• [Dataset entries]
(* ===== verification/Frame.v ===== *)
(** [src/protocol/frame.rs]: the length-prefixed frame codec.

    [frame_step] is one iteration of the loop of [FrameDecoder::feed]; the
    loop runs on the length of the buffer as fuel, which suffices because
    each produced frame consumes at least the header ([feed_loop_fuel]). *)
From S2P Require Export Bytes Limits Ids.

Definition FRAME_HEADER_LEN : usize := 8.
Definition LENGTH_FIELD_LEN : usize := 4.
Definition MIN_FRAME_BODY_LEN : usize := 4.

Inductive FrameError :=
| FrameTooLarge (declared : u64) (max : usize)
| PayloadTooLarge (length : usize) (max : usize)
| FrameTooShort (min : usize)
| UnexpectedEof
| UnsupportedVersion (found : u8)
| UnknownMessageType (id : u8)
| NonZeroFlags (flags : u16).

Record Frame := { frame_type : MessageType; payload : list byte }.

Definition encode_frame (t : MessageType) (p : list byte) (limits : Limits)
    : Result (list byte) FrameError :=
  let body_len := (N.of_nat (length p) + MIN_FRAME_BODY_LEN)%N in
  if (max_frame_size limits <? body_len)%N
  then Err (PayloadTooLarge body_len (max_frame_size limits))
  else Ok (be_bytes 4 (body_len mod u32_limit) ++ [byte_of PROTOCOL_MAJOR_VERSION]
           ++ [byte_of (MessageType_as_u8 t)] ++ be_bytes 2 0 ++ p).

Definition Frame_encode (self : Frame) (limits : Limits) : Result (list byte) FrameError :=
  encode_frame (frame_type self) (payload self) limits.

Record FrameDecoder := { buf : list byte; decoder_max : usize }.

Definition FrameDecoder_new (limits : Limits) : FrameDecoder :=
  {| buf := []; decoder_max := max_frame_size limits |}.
==
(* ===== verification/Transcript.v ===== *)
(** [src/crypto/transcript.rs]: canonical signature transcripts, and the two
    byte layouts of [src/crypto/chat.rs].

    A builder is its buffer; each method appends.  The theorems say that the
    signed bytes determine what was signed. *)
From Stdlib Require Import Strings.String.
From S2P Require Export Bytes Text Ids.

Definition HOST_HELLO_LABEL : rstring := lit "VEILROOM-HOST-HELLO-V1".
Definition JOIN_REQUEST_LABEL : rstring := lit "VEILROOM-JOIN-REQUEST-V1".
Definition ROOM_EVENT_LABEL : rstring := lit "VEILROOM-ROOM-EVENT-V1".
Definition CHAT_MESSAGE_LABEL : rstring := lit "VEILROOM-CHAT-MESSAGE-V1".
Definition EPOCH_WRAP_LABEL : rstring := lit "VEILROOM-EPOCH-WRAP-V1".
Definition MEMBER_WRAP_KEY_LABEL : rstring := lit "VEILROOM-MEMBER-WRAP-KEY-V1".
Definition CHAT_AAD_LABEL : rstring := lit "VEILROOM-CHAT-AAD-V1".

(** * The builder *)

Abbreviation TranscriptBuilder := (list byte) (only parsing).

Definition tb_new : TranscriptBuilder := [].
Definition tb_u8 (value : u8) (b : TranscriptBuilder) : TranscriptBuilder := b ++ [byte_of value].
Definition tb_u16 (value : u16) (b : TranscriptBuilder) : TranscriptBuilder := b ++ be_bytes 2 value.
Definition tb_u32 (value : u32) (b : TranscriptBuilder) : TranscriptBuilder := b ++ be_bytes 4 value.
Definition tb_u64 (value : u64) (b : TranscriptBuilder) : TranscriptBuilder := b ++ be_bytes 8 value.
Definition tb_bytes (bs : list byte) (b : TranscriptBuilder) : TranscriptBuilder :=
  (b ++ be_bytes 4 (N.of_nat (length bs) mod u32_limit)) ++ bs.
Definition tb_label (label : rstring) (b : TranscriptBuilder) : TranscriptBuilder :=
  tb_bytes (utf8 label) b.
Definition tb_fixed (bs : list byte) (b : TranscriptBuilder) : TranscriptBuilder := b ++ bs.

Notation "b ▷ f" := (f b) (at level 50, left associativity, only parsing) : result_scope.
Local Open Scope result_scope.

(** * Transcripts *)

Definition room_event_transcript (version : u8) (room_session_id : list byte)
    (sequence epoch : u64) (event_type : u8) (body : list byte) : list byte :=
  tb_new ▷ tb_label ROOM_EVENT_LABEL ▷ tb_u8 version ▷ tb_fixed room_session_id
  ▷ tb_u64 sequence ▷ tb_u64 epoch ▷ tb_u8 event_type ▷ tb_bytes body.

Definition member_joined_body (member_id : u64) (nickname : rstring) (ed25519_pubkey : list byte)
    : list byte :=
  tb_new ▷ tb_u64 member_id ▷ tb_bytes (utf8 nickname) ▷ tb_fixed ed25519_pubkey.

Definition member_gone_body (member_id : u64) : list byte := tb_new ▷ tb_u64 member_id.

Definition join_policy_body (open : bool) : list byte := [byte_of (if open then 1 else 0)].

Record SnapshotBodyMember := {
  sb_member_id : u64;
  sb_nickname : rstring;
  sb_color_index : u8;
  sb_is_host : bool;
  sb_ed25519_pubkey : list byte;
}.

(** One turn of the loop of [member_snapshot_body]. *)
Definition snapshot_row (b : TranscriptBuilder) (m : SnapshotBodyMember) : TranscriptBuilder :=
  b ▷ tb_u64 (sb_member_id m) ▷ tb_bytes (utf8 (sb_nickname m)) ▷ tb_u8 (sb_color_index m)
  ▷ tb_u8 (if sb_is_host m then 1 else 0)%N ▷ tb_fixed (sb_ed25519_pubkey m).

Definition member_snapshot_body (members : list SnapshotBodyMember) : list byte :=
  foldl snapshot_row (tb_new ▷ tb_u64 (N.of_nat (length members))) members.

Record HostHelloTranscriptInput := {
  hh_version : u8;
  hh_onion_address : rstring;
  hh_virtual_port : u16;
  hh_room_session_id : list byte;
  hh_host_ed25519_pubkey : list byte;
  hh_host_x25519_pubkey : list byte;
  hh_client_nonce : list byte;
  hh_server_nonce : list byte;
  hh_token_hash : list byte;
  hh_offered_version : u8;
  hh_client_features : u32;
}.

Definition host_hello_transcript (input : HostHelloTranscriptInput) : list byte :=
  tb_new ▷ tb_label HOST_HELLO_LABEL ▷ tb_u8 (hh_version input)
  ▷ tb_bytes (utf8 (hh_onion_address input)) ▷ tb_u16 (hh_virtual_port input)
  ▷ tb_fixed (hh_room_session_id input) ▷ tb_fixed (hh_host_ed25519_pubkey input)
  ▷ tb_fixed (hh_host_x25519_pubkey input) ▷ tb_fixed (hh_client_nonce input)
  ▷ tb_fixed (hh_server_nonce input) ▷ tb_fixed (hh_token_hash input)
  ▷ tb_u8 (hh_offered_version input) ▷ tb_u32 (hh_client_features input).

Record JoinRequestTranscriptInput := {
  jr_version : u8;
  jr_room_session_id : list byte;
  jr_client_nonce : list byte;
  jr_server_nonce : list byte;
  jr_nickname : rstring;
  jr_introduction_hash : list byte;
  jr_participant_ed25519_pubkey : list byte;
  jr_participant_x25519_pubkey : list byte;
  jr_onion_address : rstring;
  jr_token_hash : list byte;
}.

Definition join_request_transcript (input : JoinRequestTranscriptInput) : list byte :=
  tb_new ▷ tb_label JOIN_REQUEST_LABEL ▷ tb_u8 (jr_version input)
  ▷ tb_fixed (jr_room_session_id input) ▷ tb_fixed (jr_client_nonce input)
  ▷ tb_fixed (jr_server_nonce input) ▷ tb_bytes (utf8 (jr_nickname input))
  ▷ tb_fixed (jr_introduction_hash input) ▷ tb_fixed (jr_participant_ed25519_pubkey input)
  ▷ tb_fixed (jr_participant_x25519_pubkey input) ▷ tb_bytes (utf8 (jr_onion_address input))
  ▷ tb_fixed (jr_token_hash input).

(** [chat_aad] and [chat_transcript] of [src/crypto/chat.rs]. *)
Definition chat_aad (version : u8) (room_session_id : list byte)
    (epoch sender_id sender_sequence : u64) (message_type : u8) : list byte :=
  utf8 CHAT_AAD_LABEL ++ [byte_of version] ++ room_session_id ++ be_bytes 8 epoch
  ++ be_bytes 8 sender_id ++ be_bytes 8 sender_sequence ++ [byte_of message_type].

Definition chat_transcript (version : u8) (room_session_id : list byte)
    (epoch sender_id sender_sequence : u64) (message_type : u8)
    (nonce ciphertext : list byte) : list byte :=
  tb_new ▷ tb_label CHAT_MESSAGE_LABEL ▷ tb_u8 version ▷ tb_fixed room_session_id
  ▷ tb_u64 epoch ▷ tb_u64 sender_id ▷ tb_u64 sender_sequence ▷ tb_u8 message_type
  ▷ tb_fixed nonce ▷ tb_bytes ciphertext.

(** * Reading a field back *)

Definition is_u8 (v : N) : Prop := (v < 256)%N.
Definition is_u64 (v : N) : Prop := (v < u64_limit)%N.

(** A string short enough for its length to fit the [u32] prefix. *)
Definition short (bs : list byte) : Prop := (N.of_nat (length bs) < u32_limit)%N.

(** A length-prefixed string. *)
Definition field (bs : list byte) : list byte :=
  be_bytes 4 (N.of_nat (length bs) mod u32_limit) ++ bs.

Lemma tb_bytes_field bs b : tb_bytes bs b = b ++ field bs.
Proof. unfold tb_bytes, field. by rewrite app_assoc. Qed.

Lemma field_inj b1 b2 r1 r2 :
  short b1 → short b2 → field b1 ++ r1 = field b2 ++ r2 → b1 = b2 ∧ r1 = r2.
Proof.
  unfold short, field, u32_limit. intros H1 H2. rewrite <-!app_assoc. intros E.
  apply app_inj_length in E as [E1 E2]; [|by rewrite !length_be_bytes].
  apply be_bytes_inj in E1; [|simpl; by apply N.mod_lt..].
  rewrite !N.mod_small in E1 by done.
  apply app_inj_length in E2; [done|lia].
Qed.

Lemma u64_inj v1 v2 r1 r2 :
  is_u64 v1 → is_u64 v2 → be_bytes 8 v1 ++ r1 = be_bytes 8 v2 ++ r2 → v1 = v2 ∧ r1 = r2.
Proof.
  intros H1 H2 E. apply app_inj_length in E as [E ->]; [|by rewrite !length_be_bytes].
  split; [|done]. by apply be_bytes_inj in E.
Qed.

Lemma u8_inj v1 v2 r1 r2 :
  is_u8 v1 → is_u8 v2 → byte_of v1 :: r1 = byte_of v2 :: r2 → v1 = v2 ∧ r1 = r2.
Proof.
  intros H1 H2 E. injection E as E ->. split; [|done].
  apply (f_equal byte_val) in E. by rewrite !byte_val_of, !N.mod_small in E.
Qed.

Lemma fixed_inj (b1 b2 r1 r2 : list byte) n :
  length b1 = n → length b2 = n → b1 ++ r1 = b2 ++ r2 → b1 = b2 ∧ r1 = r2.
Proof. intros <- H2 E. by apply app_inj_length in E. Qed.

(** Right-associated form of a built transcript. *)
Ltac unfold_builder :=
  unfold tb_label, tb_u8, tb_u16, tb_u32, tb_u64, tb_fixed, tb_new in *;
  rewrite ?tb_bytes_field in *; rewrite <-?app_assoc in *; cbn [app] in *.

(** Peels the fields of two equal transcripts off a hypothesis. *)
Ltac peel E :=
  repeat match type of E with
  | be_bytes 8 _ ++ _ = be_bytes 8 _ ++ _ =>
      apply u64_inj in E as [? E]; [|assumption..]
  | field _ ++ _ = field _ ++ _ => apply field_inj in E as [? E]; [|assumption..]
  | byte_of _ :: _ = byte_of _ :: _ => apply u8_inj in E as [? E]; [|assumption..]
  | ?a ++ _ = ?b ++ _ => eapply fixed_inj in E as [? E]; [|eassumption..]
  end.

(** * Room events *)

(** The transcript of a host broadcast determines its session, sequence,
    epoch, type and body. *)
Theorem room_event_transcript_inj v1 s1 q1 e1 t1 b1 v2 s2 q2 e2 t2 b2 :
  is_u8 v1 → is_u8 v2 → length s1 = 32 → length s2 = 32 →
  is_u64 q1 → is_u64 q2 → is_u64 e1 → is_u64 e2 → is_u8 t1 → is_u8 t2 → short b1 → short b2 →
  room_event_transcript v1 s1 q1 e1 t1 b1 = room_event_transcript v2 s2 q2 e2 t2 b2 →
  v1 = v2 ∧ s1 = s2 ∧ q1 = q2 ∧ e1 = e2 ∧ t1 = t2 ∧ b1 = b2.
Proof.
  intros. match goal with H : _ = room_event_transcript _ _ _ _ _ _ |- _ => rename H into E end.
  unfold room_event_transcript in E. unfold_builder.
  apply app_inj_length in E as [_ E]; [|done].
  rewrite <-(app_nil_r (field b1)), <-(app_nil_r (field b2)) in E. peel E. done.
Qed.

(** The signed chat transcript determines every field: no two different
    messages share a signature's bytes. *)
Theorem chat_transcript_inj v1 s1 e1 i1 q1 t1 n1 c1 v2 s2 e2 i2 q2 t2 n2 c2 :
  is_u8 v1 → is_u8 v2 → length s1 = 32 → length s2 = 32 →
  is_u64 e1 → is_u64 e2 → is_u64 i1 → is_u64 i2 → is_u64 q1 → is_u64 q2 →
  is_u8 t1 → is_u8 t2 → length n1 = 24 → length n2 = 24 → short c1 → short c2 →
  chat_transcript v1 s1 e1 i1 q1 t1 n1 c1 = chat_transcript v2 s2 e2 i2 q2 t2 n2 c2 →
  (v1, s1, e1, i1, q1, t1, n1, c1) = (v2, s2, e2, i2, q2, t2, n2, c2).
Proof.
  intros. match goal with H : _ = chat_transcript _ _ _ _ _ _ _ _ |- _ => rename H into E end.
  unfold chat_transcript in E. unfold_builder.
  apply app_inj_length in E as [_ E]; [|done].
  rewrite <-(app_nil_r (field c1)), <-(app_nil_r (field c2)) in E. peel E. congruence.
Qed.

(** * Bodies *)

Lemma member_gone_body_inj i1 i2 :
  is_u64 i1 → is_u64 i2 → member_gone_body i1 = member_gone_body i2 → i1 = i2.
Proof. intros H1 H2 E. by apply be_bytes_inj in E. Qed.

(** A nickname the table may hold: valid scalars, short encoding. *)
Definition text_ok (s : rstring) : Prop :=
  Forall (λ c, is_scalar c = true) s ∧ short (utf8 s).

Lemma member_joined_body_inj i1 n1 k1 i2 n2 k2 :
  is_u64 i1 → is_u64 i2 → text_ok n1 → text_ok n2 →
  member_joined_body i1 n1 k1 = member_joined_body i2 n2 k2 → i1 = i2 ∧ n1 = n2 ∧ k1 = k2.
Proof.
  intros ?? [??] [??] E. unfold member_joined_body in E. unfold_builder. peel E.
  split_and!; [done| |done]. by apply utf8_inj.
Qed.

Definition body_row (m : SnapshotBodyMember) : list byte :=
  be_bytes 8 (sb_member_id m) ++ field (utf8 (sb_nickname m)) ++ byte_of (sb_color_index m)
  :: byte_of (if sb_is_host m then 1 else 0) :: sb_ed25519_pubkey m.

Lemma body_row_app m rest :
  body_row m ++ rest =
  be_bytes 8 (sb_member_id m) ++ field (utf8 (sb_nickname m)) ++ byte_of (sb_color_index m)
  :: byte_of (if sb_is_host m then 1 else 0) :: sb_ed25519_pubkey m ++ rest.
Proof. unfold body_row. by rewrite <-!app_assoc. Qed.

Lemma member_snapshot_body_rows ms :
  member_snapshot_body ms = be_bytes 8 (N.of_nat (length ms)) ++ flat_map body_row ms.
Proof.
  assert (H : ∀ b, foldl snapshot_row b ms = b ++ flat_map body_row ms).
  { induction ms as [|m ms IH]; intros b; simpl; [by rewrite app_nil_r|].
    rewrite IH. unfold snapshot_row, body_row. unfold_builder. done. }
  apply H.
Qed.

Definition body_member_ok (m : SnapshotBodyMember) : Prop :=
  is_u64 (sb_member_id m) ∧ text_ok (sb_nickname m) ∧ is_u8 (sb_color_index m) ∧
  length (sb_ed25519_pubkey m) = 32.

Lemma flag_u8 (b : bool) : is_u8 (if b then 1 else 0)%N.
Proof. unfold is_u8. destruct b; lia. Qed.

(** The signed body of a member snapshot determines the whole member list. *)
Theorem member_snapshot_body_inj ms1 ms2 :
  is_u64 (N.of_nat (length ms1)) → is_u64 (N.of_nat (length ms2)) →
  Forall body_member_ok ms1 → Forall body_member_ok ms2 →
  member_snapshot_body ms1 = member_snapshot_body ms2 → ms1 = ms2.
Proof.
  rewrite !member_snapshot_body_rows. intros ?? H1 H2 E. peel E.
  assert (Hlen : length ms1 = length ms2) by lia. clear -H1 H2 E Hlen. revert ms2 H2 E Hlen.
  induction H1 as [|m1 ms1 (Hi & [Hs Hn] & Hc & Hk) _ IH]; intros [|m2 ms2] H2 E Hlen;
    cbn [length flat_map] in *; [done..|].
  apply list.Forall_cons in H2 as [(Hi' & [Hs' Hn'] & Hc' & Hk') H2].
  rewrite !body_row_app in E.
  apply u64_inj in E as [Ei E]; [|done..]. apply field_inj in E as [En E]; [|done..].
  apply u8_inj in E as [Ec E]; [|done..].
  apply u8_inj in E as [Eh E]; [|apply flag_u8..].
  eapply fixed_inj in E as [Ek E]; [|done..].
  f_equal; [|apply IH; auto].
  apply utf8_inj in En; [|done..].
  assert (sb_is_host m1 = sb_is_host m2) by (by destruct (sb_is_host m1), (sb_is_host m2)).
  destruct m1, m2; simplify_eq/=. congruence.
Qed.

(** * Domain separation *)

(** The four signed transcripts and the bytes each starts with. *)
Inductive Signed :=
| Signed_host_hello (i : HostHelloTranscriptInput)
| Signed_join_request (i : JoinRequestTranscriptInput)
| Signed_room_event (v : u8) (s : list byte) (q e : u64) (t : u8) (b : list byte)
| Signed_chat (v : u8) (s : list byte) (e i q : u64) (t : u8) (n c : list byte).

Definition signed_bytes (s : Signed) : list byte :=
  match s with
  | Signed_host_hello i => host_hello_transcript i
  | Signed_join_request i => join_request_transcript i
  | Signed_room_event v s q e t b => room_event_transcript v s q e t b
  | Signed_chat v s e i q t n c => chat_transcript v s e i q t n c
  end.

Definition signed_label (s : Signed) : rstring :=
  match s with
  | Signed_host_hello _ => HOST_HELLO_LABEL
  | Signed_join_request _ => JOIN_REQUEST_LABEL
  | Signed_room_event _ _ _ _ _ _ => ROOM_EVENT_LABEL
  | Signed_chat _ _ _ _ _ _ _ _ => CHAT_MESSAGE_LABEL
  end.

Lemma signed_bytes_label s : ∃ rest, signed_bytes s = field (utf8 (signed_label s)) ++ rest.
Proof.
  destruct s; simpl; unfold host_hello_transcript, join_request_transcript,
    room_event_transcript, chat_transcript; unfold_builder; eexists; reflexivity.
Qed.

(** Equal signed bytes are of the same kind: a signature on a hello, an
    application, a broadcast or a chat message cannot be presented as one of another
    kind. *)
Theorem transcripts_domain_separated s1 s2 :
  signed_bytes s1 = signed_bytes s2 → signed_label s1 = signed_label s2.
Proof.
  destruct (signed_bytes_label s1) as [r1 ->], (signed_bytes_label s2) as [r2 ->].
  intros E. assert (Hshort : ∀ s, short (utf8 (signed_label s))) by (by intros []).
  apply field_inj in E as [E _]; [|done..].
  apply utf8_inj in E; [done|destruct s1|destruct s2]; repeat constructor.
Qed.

• [Work instructions] Only a number is wanted here: the count of lines above that contain the word "into".

• [Answer to this problem] 2